The mice were randomized into treatment groups based on Day 1 bodyweight and their age at start date was 8-12 weeks. At day 15 post administration, the animals were euthanized and peripheral tissues were collected, including brain, kidney, liver, sciatic nerve, lung, heart, and muscle tissue. In the studies where selected capsids from the pool were injected individually, the same protocol was followed
Genomic DNA (gDNA) was isolated from tissue samples using DNeasy Blood and Tissue kit (69506) from Qiagen. Each vector's barcode region was amplified with primers containing overlaps for NGS and unique dual indexing (UDI) and multiplex sequencing strategies, as recommended by the manufacturer (Illumina). Illumina MiSeq using reagent nano and micro kits v2 (MS-103-1001/1002) were used to determine the relative abundance of each barcoded AAV vector per sample collected from the mice. Accordingly, each vector sample in Tables 4A-C below was barcoded as noted above to allow for each read to be identified and sorted before the final data analysis. The data was normalized based on the composition of AAVs in the originally injected pool and quantified using the total genome copy number obtained from qPCR analysis with a primer-probe combination specific to the barcoded sample.
In the studies where selected capsids from the pool were injected individually, qPCR was used to determine the number of vector genomes per lag of tissue genomic DNA. qPCR was done on a QuantStudio 5 (Life Technologies, Inc.) using primer-probe combination specific for eGFP following a standard curve method (
From the study where individual vectors were injected into mice for characterization, formalin fixed mouse brains were sectioned at 40 μm thickness on a vibrating blade microtome (VT1000S, Leica) and the floating sections were probed with antibodies against GFP to look at the cellular distribution of the delivered vectors.
More specifically, fixed brains from the mice injected with AAV.hDyn were sectioned using a Vibratome (Leica, VT-1000) and the GFP expression was evaluated using an anti-GFP antibody (AB3080, Millipore Sigma), Vectastain ABC kit (PK-6100, Vector Labs) and DAB Peroxidase kit (SK-4100, Vector Labs). Broad distribution of GFP expressing cells were present throughout the brain in mice injected with AAV.hDyn, including distribution in the cortex, striatum, and hippocampus of the brain.
6.14.2 Results
Results are shown in
Data for the Lec2 cell transduction assay not shown. The AAV9 588 Hep (AAV9 with the peptide TILSRSTQTG (SEQ ID NO:15) inserted after position 588) exhibited significantly greater transduction (4-fold) than wild type AAV9, and AAV9 VP2 Ad (AAV9 with the peptide SITLVKSTQTV (SEQ ID NO:14) inserted after position 138), AAV9 VP2 Hep (AAV9 with the peptide TILSRSTQTG (SEQ ID NO:15) inserted after position 138), and AAV9 VP2 Rab (AAV9 with the peptide RSSEEDKSTQTT (SEQ ID NO:19) inserted after position 138) exhibited slightly greater transduction of the Lec2 cells relative to AAV9. The other AAVs assayed exhibited lower levels of transduction than AAV9.
6.14.3 Conclusions
AAV capsid modifications performed either by insertions in surface exposed loops of VR-IV and VR-VIII or by specific amino acid mutations did not affect their packaging efficiency and were able to produce similar titers in the production system described herein.
Intravenous administration of AAV.hDyn to mice resulted in higher relative abundance of the viral genome and greater brain cell transduction than other modified AAV vectors and AAV9 tested.

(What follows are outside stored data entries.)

(* ===== verification/PgxBoxesProps.v ===== *)
(** * The link boxes over PostgreSQL do what the in-memory ones do

    The tables abstract to those of [LinkBox].  Whatever other sessions do between its statements,
    and whichever of them fail, a method does at one of its calls what the in-memory method does,
    with its answer, and nothing at the others; or it answers an error. *)

From stdpp Require Import sorting.
From S2P Require Import Prelude StoreTypes LinkBox LinkBoxInv Prog Sql PgxBoxes.

(** ** Abstraction *)

Definition abstract (t : Tables.t) : Boxes.t := Boxes.mk (Tables.boxes t) (ordered <$> Tables.deposits t).

(** A deposit stands under its own id. *)
Definition keyed (rows : gmap Z memoryLinkDepositRow.t) : Prop :=
  map_Forall (λ id row, memoryLinkDepositRow.DepositId row = id) rows.

Record sane (t : Tables.t) : Prop := Sane {
  sane_keyed key : keyed (Tables.depositsOf key t);
  sane_boxes : boxes_inv (abstract t) }.

(** Tables an arm cannot tell apart. *)
Definition alike (s s' : Boxes.t) : Prop :=
  Boxes.boxes s = Boxes.boxes s' ∧ ∀ key, Boxes.held key s = Boxes.held key s'.

Lemma alike_refl s : alike s s.
Proof. done. Qed.

Lemma ordered_empty : ordered ∅ = [].
Proof. unfold ordered. by rewrite map_to_list_empty. Qed.

Lemma held_abstract key t : Boxes.held key (abstract t) = ordered (Tables.depositsOf key t).
Proof.
  unfold Boxes.held, abstract, Tables.depositsOf. cbn. rewrite lookup_fmap.
  destruct (Tables.deposits t !! key); [done|]. cbn. by rewrite ordered_empty.
Qed.

Lemma alike_same t t' : same t t' → alike (abstract t) (abstract t').
Proof.
  intros Hs. split.
  - apply map_eq. intros key. specialize (Hs key). by injection Hs.
  - intros key. rewrite !held_abstract. specialize (Hs key). cbn in Hs. unfold Tables.at_ in Hs. by injection Hs as _ ->.
Qed.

The administration, in vivo and post-mortem observations, and biodistribution of a pool of recombinant AAVs having engineered capsids and a GFP transgene was evaluated following a single intravitreal injection (IVT) in cynomolgus monkeys (Table 5). The pool contained multiple capsids each of which contained a unique barcode identification allowing identification using next generation sequencing (NGS) analysis following administration to cynomolgus monkeys. All animals on this study were naïve with respect to prior treatment. The pool may comprise at least the following recombinant AAVs having the engineered capsids listed in Table 5.
6.15.1 Study Design
Three female cynomolgus animals were used. Relevant tissues were collected to evaluate the biodistribution (measured by NGS and PCR) associated with IVT injection. Three animals received a single intravitreal injection.

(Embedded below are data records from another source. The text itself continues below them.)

(* ===== verification/PgxProps.v ===== *)
(** * What the link boxes promise over PostgreSQL

    The theorems of [PgxBoxesProps], [PgxUnlocked] and [PgxSweep] about runs: a method's calls with
    the answers they had, and a session that gave those answers, whatever other sessions did between
    two of them. *)

From S2P Require Import Prelude StoreTypes LinkBox LinkBoxInv LinkBoxProps Prog Sql PgxBoxes PgxBoxesProps PgxUnlocked PgxSweep.

Abbreviation session := (Session.t Tables.t (list Z)).

(** ** The arms *)

(** C34: Over PostgreSQL the arms do what the in-memory arms do.  Take a session that begins with
    nothing locked, and any run of it, other sessions changing between its calls whatever rows it
    has not locked, and any call failing, with or without its effect.  A deposit, a collection, a
    retirement or a read of a box then does at one of its calls, to what was committed there,
    exactly what [LinkBox]'s operation does, answers what that answers, and changes nothing at its
    other calls; or it changes nothing at all and answers an error, the operation's own refusal or
    the driver's.  A commit that took effect without being acknowledged is such an operation with an
    error for its answer. *)
Theorem pgx_arms_implement (s s' : session) tr l :
  fresh sane false s → serves sane s tr l s' →
  (∀ ctx id pub ct now out, runs (DepositLinkBox ctx id pub ct now) tr out →
     implements (λ self, LinkBox.DepositLinkBox ctx self id pub ct now) out l) ∧
  (∀ ctx q now out, (∀ r, q = Some r → 0 <= LinkBoxCollectRequest.AckThroughDepositId r) →
     runs (CollectLinkBox ctx q now) tr out →
     implements (λ self, LinkBox.CollectLinkBox ctx self q now) out l) ∧
  (∀ ctx id pub now out, runs (RetireLinkBox ctx id pub now) tr out →
     implements (λ self, LinkBox.RetireLinkBox ctx self id pub now) out l) ∧
  (∀ ctx id out, runs (LinkBoxOf ctx id) tr out →
     implements (λ self, (self, LinkBox.LinkBoxOf ctx self id)) out l).
Proof.
  intros Hf Hs. split; [|split; [|split] ].
  - intros ctx id pub ct now out Hr. eapply spec_sound; [by apply DepositLinkBox_implements|done..].
  - intros ctx q now out Hq Hr. eapply spec_sound; [by apply CollectLinkBox_implements|done..].
  - intros ctx id pub now out Hr. eapply spec_sound; [by apply RetireLinkBox_implements|done..].
  - intros ctx id out Hr. eapply spec_sound; [by apply LinkBoxOf_implements|done..].
Qed.

(** A registration over PostgreSQL inserts one new box at an id where none stood, having counted
    fewer live boxes than the cap in tables that were committed when it counted ([P] is anything
    that holds of all of them), and whoever registers at once can pass the cap only by having
    counted before the others committed; or it changes nothing, and answers the standing box's
    expiry and count for its own retry, the rate limit when the cap was full and no box stood at
    the id, a refusal, or an error. *)
Lemma pgx_register (P : Tables.t → Prop) (s s' : session) tr l ctx r now ttl liveCap out :
  (∀ t t', same t t' → P t → P t') → 0 <= liveCap →
  fresh (known P) false s → serves (known P) s tr l s' →
  runs (RegisterLinkBox ctx (Some r) now ttl liveCap) tr out →
  registers P r now ttl liveCap out l.
Proof. intros HP Hcap Hf Hs Hr. eapply spec_sound; [by apply RegisterLinkBox_registers|done..]. Qed.

(** A sweep over PostgreSQL, no other session writing, takes at one commit no more deposits and
    boxes than its bounds, answers how many boxes there are fewer, leaves the tables sane, and
    changes nothing an arm at its time or later can see; or it changes nothing, and is skipped for
    another sweep or answers an error. *)
Lemma pgx_sweep (s s' : session) t tr l ctx now bounds out :
  sane t → fresh (still t) false s → serves (still t) s tr l s' →
  runs (SweepLinkBoxes ctx now bounds) tr out → sweeps now bounds out l.
Proof. intros Ht Hf Hs Hr. eapply spec_sound; [by apply SweepLinkBoxes_sweeps|done..]. Qed.

(** ** Witnesses *)

Definition tables1 : Tables.t := Tables.mk (Boxes.boxes box1) ∅.
Definition session1 : session := Session.mk tables1 tables1 false nothing [].
Definition choice1 : Choice.t := Choice.mk tables1 true [] [].
Definition fine : list (Fault * Choice.t) := repeat (Fine, choice1) 9.

Lemma tables1_sane : sane tables1.
Proof.
  assert (Boxes.deposits box1 = ∅) as Hd by (vm_compute; reflexivity).
  pose proof (box_reachable_inv _ box1_reachable) as Hi. split.
  - intros key. apply map_Forall_empty.
  - eapply alike_inv; [|exact Hi]. split; [reflexivity|]. intros key. rewrite held_abstract.
    unfold Boxes.held. by rewrite Hd.
Qed.
Lemma session1_fresh ok : ok tables1 → fresh ok false session1.
Proof. intros Hok. by split. Qed.

(** One call of a run. *)
Ltac one_call := eapply all_permitted_do; [vm_compute; reflexivity| |]; cbn [permitted legal boxesDatabase legalChoice].

(** A box retired over PostgreSQL. *)
Lemma pgx_arms_implement_witness :
  ∃ l, implements (λ self, LinkBox.RetireLinkBox None self rid collectKey (2 * Second))
         (Returned (Ok (LinkBoxRetired.mk REASON_OK 0))) l.
Proof.
  destruct (driven sane (RetireLinkBox None rid collectKey (2 * Second)) fine session1
              (Returned (Ok (LinkBoxRetired.mk REASON_OK 0)))) as (tr & l & s' & Hr & Hs).
  - vm_compute; reflexivity.
  - do 6 (one_call; [exact I|]). exact I.
  - exists l. exact (proj1 (proj2 (proj2 (pgx_arms_implement session1 s' tr l (session1_fresh sane tables1_sane) Hs)))
                       None rid collectKey (2 * Second) _ Hr).
Defined.

(** A second box registered, the cap at two. *)
Definition rid2 : slice := Some (replicate 32 8).
Definition registration2 : LinkBoxRegistration.t := LinkBoxRegistration.mk rid2 depositKey collectKey card.
Lemma pgx_register_witness :
  ∃ l, registers (λ _, True) registration2 (2 * Second) ten_minutes 2
         (Returned (Ok (LinkBoxRegistered.mk REASON_OK (602 * Second) 0))) l.
Proof.
  destruct (driven (known (λ _, True)) (RegisterLinkBox None (Some registration2) (2 * Second) ten_minutes 2) fine session1
              (Returned (Ok (LinkBoxRegistered.mk REASON_OK (602 * Second) 0)))) as (tr & l & s' & Hr & Hs).
  - vm_compute; reflexivity.
  - one_call; [left|exact I].
  - exists l. refine (pgx_register (λ _, True) session1 s' tr l None registration2 (2 * Second) ten_minutes 2 _ _ _ _ Hs Hr);
      [done|done|]. apply session1_fresh. split; [exact tables1_sane|done].
Defined.

(** The box past its time, swept. *)
Definition choice2 : Choice.t := Choice.mk tables1 true [] [octets rid].
Lemma pgx_sweep_witness :
  ∃ l, sweeps (700 * Second) (LinkBoxSweepBounds.mk 0 0) (Returned (Ok (LinkBoxesSwept.mk 0 1 false))) l.
Proof.
  destruct (driven (still tables1) (SweepLinkBoxes None (700 * Second) (LinkBoxSweepBounds.mk 0 0)) (repeat (Fine, choice2) 9) session1
              (Returned (Ok (LinkBoxesSwept.mk 0 1 false)))) as (tr & l & s' & Hr & Hs).
  - vm_compute; reflexivity.
  - one_call; [exact I|]. one_call; [exact I|].
    one_call; [split; [constructor|]; split; [vm_compute; discriminate|by intros ? ? ?%not_elem_of_nil]|].
    one_call; [split; [apply NoDup_singleton|]; split; [vm_compute; discriminate|] |].
    { intros key ->%list_elem_of_singleton. 
      match goal with |- ∃ row, ?m !! ?k = Some row ∧ _ =>
        assert (memoryLinkBoxRow.ReclaimAfter <$> m !! k = Some (601 * Second)) as H by (vm_compute; reflexivity) end.
      apply fmap_Some in H as (row & Hrow & E). exists row. split; [exact Hrow|]. rewrite <- E.
      apply Z.leb_le. vm_compute. reflexivity. }
    one_call; [exact I|]. one_call; [exact I|]. exact I.
  - exists l. refine (pgx_sweep session1 s' tables1 tr l None (700 * Second) (LinkBoxSweepBounds.mk 0 0) _ tables1_sane _ Hs Hr).
    apply session1_fresh. split; [exact tables1_sane|done].
Defined.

The intravitreal (IVT) injection was administered bilateral as a bolus injection at a dose volume of 50 μL.
6.15.2 Observations and Examinations
Clinical signs were recorded at least once daily beginning approximately two weeks prior to initiation of dosing and continuing throughout the study period. The animals were observed for signs of clinical effects, illness, and/or death.
Ophthalmological examinations were performed on animals prior to dose administration, and on Days 2, 8, 15 and 22. All animals were sedated with ketamine hydrochloride IM for the ophthalmologic examinations performed following Day 1. For the examinations on Day 1, the animals were sedated with injectable anesthesia (refer to Section 15.3.3). The eyes were dilated with 1% tropicamide prior to the examination. The examination included slit-lamp biomicroscopy and indirect ophthalmoscopy. Additionally, applanation tonometry was performed on animals prior to dosing, immediately following dose administration (˜10 to 15 minutes) and on Days 2 and 22.

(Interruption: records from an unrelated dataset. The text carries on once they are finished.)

(* ===== verification/PgxRecord.v ===== *)
(** * Keys and records as rows ([store/pgx.go], §5.5's wrap and migration 003's row)

    An epoch's keys go into the database wrapped under a key of the vault, bound to the row they are
    for; a record goes into the columns of [message_record], its attachment decomposed into those of
    migration 005c, and comes back out of them with the keys its epoch's row still holds.  AES-GCM
    and the timestamps of the database are parameters, with their documented laws. *)

From S2P Require Import Prelude Sha256 StoreTypes Retention MemoryStore Sql.

(** ** The vault's keys *)

(** [cipher.AEAD], as [aes.NewCipher] and [cipher.NewGCM] make one of 32 octets. *)
Class Vault := {
  AEAD : Type;
  NewGCM : list Z → option AEAD;
  Seal : AEAD → list Z → list Z → list Z → list Z;
  Open : AEAD → list Z → list Z → list Z → option (list Z) }.

Class VaultLaws `{V : Vault} : Prop := {
  NewGCM_ok kek : length kek = 32%nat → is_Some (NewGCM kek);
  Open_Seal aead nonce key aad : length nonce = 12%nat → Open aead nonce (Seal aead nonce key aad) aad = Some key;
  Seal_length aead nonce key aad : length (Seal aead nonce key aad) = (length key + 16)%nat }.

Definition wrapSize : Z := 1 + 12 + EpochKeyBytes + 16.
Definition wrapWriteKey : Z := 0.
Definition wrapReadKey : Z := 1.

(** [binary.BigEndian.AppendUint64]'s eight octets. *)
Definition bigEndian64 (z : Z) : list Z := (λ i, u8 (Z.shiftr z (8 * i))) <$> [7; 6; 5; 4; 3; 2; 1; 0].

Definition kekLabel : list Z := (λ c, Z.of_N (Ascii.N_of_ascii c)) <$> String.list_ascii_of_string "URmessage/v1/kek".

Definition kekAad (id label : Z) (groupId : slice) (epoch : Z) : list Z :=
  kekLabel ++ [id; label] ++ octets groupId ++ bigEndian64 epoch.

Module KekRing.
Record t (AEAD : Type) := mk { current : Z; keys : gmap Z AEAD }.
Arguments mk {AEAD} current keys.
Arguments current {AEAD} t.
Arguments keys {AEAD} t.
End KekRing.

Section Kek.
Context `{V : Vault}.
Abbreviation KekRing := (KekRing.t AEAD).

Blood samples (˜3 mL) were collected from a peripheral vein for neutralizing antibodies analysis approximately 2 to 3 weeks prior to dose administration.
6.15.3 Bioanalytical Sample Collection
Blood samples (˜5 mL) were collected from fasted animals from a peripheral vein for PBMC analysis prior to dose administration (Day 1), on Days 8 and 15 and prior to necropsy (Day 22). The samples were obtained using lithium heparin tubes and the times recorded.
Blood samples were collected from a peripheral vein for bioanalytical analysis prior to dose administration (Day 1, 2 mL) and necropsy (Day 22, 5 mL). The samples were collected in clot tubes and the times recorded. The tubes were maintained at room temperature until fully clotted, then centrifuged at approximately 2400 rpm at room temperature for 15 minutes. The serum was harvested, placed in labeled vials (necropsy sample split into 1 mL aliquots), frozen in liquid nitrogen, and stored at −60° C. or below.
6.15.4 Necroscopy
A gross necropsy was performed on any animal found dead or sacrificed moribund, and at the scheduled necropsy, following at least 21 days of treatment (Day 22). All animals, except those found dead, were sedated with 8 mg/kg of ketamine HCl IM, maintained on an isoflurane/oxygen mixture and provided with an intravenous bolus of heparin sodium, 200 IU/kg. The animals were perfused via the left cardiac ventricle with 0.001% sodium nitrite in saline.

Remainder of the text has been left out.